Map of the sky by BICEP2. Photo credit: BICEP2 Collaboration
Because these gravitational waves are so weak, most of the effort to discover them has focused on their effect on light. According to the standard model of cosmology, original gravitational waves should slightly twist the orientation of light on its way through space. Therefore light from the cosmic microwave background should have a B-mode polarization. The problem with this is that other things like dust can also induce B-mode polarization in the CMB. It's easy to get the two mixed up, as seen when the BICEP2 collaboration claimed they discovered them and then had to go back on their results a bit.
While the CMB can still capture primal waves, now that we can capture gravitational waves, it would be nice to capture primal waves directly. A new research group believes they have found a way to do this. Their results have been published in Physical Review Letters and show how we can extract the signal from the enormous noise.

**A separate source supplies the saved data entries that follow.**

(* ===== verification/Prelude.v ===== *)
(** * SafeStake operator: verification library

    ** The program

    An Ethereum validator is run by a committee of operators, none of which
    holds the validator's key.  Every operator runs, per validator, an instance
    of a HotStuff consensus (the crates under [hotstuff/]) with a mempool, a
    store and a network layer, and takes part in a threshold BLS scheme (the
    modules under [src/crypto], [src/math], [src/network] and [src/utils]): keys
    are split, or generated by all operators together, and enough partial
    signatures are combined to the signature of the validator.  The validator
    client of an operator (the modules under [src/validation]) asks for
    signatures of duties: the operator checks them against slashing and
    doppelganger protection, stores its partial signature, has the consensus
    order the duty and collects the partial signatures of the others.  A node
    (the modules under [src/node]) follows the contract on the chain: its events
    become commands in a database, and a loop executes them, which registers,
    starts, stops and removes validators and runs key generations.

    ** The files

    The consensus:
    - [Prelude]: machine integers, outcomes and small monads, lists and sums.
    - [Store] ([hotstuff/store/src/lib.rs]): [Store.t] is the database with the
      waiting readers, [Store.exec] one command of the task's loop.
    - [Committee] ([consensus/src/config.rs], [leader.rs] and
      [mempool/src/config.rs]): stakes, quorum thresholds, the leader.
    - [Messages] ([hotstuff/crypto/src/lib.rs], [consensus/src/messages.rs],
      [error.rs]): blocks, votes, timeouts and certificates with their hashes and
      [verify] methods.
    - [Aggregator] ([aggregator.rs]): votes and timeouts become certificates.
    - [Network] ([dvf_message.rs], [dvf_version]): the envelope of a message.
    - [Core] ([core.rs]): [Core.t] is the mutable state of the [Core] struct with
      the list of what it handed to other parts; one definition per handler.
    - [Tasks] ([proposer.rs], [synchronizer.rs], [mempool.rs], [helper.rs] and
      the dispatcher of [consensus.rs]): a module per task, a function per turn
      of its [select!].
    - [Node] ([consensus.rs]): the instance, its tasks joined by channels, and
      the system of all instances.
    - [Transport] ([network/src]): receiver, reliable and simple senders.
    - [Mempool] ([hotstuff/mempool/src]): batches from transactions to storage.
    - [Ideal]: concrete serialisation for the witnesses.
    - [CoreInv], [Safety], [Progress], [Faults]: the proofs about [Core].

    The threshold scheme:
    - [Primality], [Scalars] ([src/crypto/define.rs], [src/math/bigint_ext.rs]):
      the curve order is prime; the field of residues and interpolation.
    - [Blst] ([src/utils/blst_utils.rs], [error.rs]): the interface of the
      pairing library as a class with its laws, and the wrappers; [BlstIdeal] is
      a concrete instance for the witnesses.
    - [Polynomial] ([src/math/polynomial.rs]): evaluation and commitments.
    - [Threshold] ([src/crypto/generic_threshold.rs], [impls/blst.rs]): key
      splitting and the aggregation of signatures.
    - [Processes]: sequential processes that send, receive and draw random
      bytes, networks of them, and rounds.
    - [IoCommittee] ([src/network/io_committee.rs]): plain and secure channels.
    - [Dkg] ([src/crypto/dkg.rs]): both key generation protocols and the signer;
      [DkgIdeal] instantiates the encodings; [DkgSound], [DkgHonest] and
      [DkgSign] are the proofs.

    The duties of a validator:
    - [Operator] ([src/validation/operator.rs], [impls/hotstuff.rs],
      [operator_committees.rs], the addresses of [src/node/config.rs]): local and
      remote operators, and the committee that collects their signatures.
    - [Notifications] ([impls/hotstuff.rs]): concurrent calls of
      [OperatorCommittee::consensus] as a machine with an event per await point.
    - [DvfCore] ([src/node/dvfcore.rs], [signing_method.rs]): the signer of a
      validator, the service of its partial signatures, and the task that turns
      committed blocks into notifications.
    - [Doppelganger] ([doppelganger_service.rs]): registration and detection.
    - [KeyCache] ([key_cache.rs]): the encrypted file of decrypted keys.
    - [KeyFiles] ([account_utils], [validator_definitions.rs], [share_builder.rs],
      [keystore_share.rs]): the disk, paths, keystore shares and definitions.
    - [InitializedValidators] ([initialized_validators.rs]): the definitions and
      the validators that run, every operation on them, and their invariant;
      [ValidatorUpdates] is what runs after an operation.
    - [ValidatorStore] ([validator_store.rs]): the signing requests of a client,
      with the slashing protection database as a class with its laws.

    The services of the validator client:
    - [BeaconNodes] ([beacon_node_fallback.rs], [check_synced.rs]): the candidates
      with their shared statuses, and requests with fallback, with a rule for them.
    - [Services]: the state that the services share, the requests to a beacon node
      as a class, and the law that other tasks change the validator store only by
      requests to it; [ServicesIdeal] is a concrete world for the witnesses.
    - [BlockService] ([block_service.rs], [graffiti_file.rs]): proposals.
    - [Duties] ([duties_service.rs]): the duties, their polls and notifications.
    - [AttestationService] ([attestation_service.rs]): attestations and aggregates.
    - [SyncDuties] ([duties_service/sync.rs]): the members of the sync committees and
      their selection proofs; [SyncService] ([sync_committee_service.rs]): their
      messages, contributions and subscriptions.
    - [PreparationService] ([preparation_service.rs], [fee_recipient_file.rs]): the fee
      recipients of proposers and the registrations with builders.

    The node:
    - [Elgamal] ([src/crypto/elgamal.rs]): encryption of shares for an operator.
    - [Database] ([src/node/db.rs]): a record of tables and a function per
      statement, the queue of commands and the keys of initiators.
    - [Contract] ([src/node/contract.rs]): the events, their handlers and the loop
      over the logs, and the monitor of paid accounts.
    - [NodeCommands] ([src/node/node.rs]): the loop over the commands, a function
      per command, and the monitor of addresses; [Node] is the store, the disk,
      the handlers and the database of an operator.
    - [NodeRuns], [NodeValidators], [Registration], [Initiators]: the proofs about
      the commands.

    ** What is shown

    Agreement ([Node.agreement]): whatever the network and the operators of at
    most [f] stake do, two blocks that honest instances deliver are on one
    chain.  It rests on [Safety.honest_votes_once], on the refinement of the
    whole instances to the cores ([Node.instances_refine_cores]) and on the
    quorum arithmetic of [Committee].  [Progress] shows that every handler
    returns, which panics are possible, and what a commit delivers.

    The parts by themselves: certificates are made once per quorum
    ([Aggregator]); verification accepts exactly what it should and hashed bytes
    are unambiguous ([Messages]); the tasks neither lose nor repeat blocks
    ([Tasks]); connections keep order ([Transport]); batches reach storage with a
    quorum ([Mempool]); store requests are answered once ([Store]).

    The threshold scheme: an aggregation of partial signatures is decided
    exactly, and fewer shares than the threshold hide the key ([Threshold]); a
    party that finishes the key generation holds keys consistent with the
    published commitments, whatever the others send, and disputes are judged as
    they were raised ([DkgSound]); an honest run ends under every schedule with
    the keys of the sum of all secrets ([DkgHonest]), and these keys sign as one
    ([DkgSign]).

    The duties: a committee never signs two messages that are slashable together
    ([ValidatorStore.committee_never_slashable]); what is proposed is notified in
    order once it is committed, a call that waits for its message returns, and a
    duty is signed when a threshold of operators is available ([DvfCore],
    [Notifications], [Operator]); a validator signs only after an epoch in which
    it was silent ([Doppelganger]).

    The services: a request to the beacon nodes is answered by the first usable node
    ([BeaconNodes.first_success_answers]); the poll of proposer duties notifies each
    proposer once ([Duties]); whatever the nodes answer and however the tasks are
    interleaved, block and attestation services make only requests for their duties,
    publish only what was signed for them, and no two messages they sign are slashable
    together ([BlockService], [AttestationService]).  The messages of the sync
    committees are those of their members, one for each ([SyncService]), polls ask for
    the selection proofs of an epoch once ([SyncDuties]), and registrations are signed
    when they are not cached ([PreparationService]).

    The node: reliable answers of the chain are handled once and in order and paid
    accounts are followed ([Contract]); the commands of an owner are executed in
    order and once ([NodeRuns]); what runs follows the commands, with the handlers
    of exactly the enabled validators ([NodeValidators]), over the invariant of
    [InitializedValidators]; a validator registered on the contract signs
    ([Registration]), which composes the decryption of the share ([Elgamal]), the
    files, the definitions, the signer and the validator store; deposits are signed
    with the generated keys ([Initiators]); a saved key cache is read back
    ([KeyCache]).

    Some theorems state behaviour that the code does not withstand: [Faults],
    [Transport.refused_message_is_resolved],
    [Mempool.timed_out_batch_still_delivered], [DkgSound.accused_panics],
    [Notifications.second_caller_starves],
    [DvfCore.malformed_transaction_stops_signing],
    [Contract.unreliable_node_loses_or_repeats_events],
    [NodeRuns.failed_command_dropped], [BlockService.not_leader_loses_nodes] and
    [Doppelganger.detection_without_effect].

    ** Assumptions and bounds

    Third-party code is a class whose fields are its functions and whose laws
    are named hypotheses: RocksDB, [bincode], SHA-512 and secp256k1, [blst] and
    the [bls] crate, AES-GCM and SHA-256, SQLite's choice among rows, the decoding
    of events and of commands, keystores, and the slashing protection database,
    beacon chain types and HTTP client of the [lighthouse] submodule.  Signatures of honest operators are
    not forged and digests do not collide where agreement needs it; the concrete
    instances of [Ideal], [BlstIdeal], [DkgIdeal], [IoCommittee], [Elgamal],
    [Database], [Contract], [KeyCache], [KeyFiles] and [ServicesIdeal] show that the
    laws can hold together.

    Integers have their width ([u32], [u64] wrap as in a release build); where a
    theorem needs that a round does not overflow it says so.  Hash maps are
    finite maps; where the order of iteration could matter it is the order of
    [map_to_list] or an argument.  Two recursions have fuel: the loop of
    [Core::prune], for which [Progress.handlers_return] gives fuel that is enough, and
    the batches of [PreparationService], where the length of the list is.  Handlers
    are atomic, as every task is a sequential loop; channels between tasks are
    unbounded queues.  The services of the validator client yield to other tasks at
    every request to a beacon node and at every signature; the cache of registrations
    is private to its service, which the theorem on it takes as a law.  An honest key
    generation is shown for at most [2 ^ 20] parties and coefficients, so that every message fits the cipher, and for
    random choices that give no share equal to 0, which the code answers with a
    panic.

    ** What is not modelled

    Sockets, the discovery protocol and the start of tasks, with the loops that
    sleep between the polls of duties; remote signers; the discovery of local keystores
    and wallets; the HTTP interface, the command line, the simulator
    and the binaries. *)

From stdpp Require Export prelude gmap sorting strings.
From Stdlib Require Export ZArith Lia.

There are many sources of gravitational waves. Photo credit: Christopher Moore, Robert Cole, and Christopher Berry
Their process is the opposite of what is normally done with sound recording. If you have a persistent background hum, you usually pick up the ambient sound of the room and then subtract it from your recording. To detect gravitational waves, the team suggests removing the loud signals in order to hear the faint hum. They built a model of an average total signal from events such as supernovae and black hole fusions. If we subtract this from the gravitational wave data we collect, there should be a bunch of random noise left. Most of this noise would be caused by random fluctuations in the gravitational wave detector itself. But we now have several gravitational wave observatories, and the random noise from each of them is different. The team therefore suggests comparing the noise data from multiple observatories and subtracting any noise that is not common between them. Since primordial gravitational waves should have the same signal across all observatories, the common "noise" should be the primordial signal.
The team has shown that this can work in simulations. The only problem is that the current observatories are so noisy that this method cannot be used. As new, more sensitive observatories go online, this method could be used to capture primordial gravitational waves.
If this method is successful, it would be an enormous boon to astronomers. Currently, the Standard Cosmological Model assumes that there was a period of rapid inflation in the early universe. This assumption solves many of the problems in early cosmology, but it remains hypothetical. However, if the inflation model is correct, the original gravitational waves would carry their signature. Their discovery would either confirm our suspicions about the Big Bang or point us to amazing new theories.
Reference: Biscoveanu, Sylvia, et al. "Measurement of the original gravitational wave background in the presence of astrophysical foregrounds." Physical Review Letters 125.24 (2020): 241101.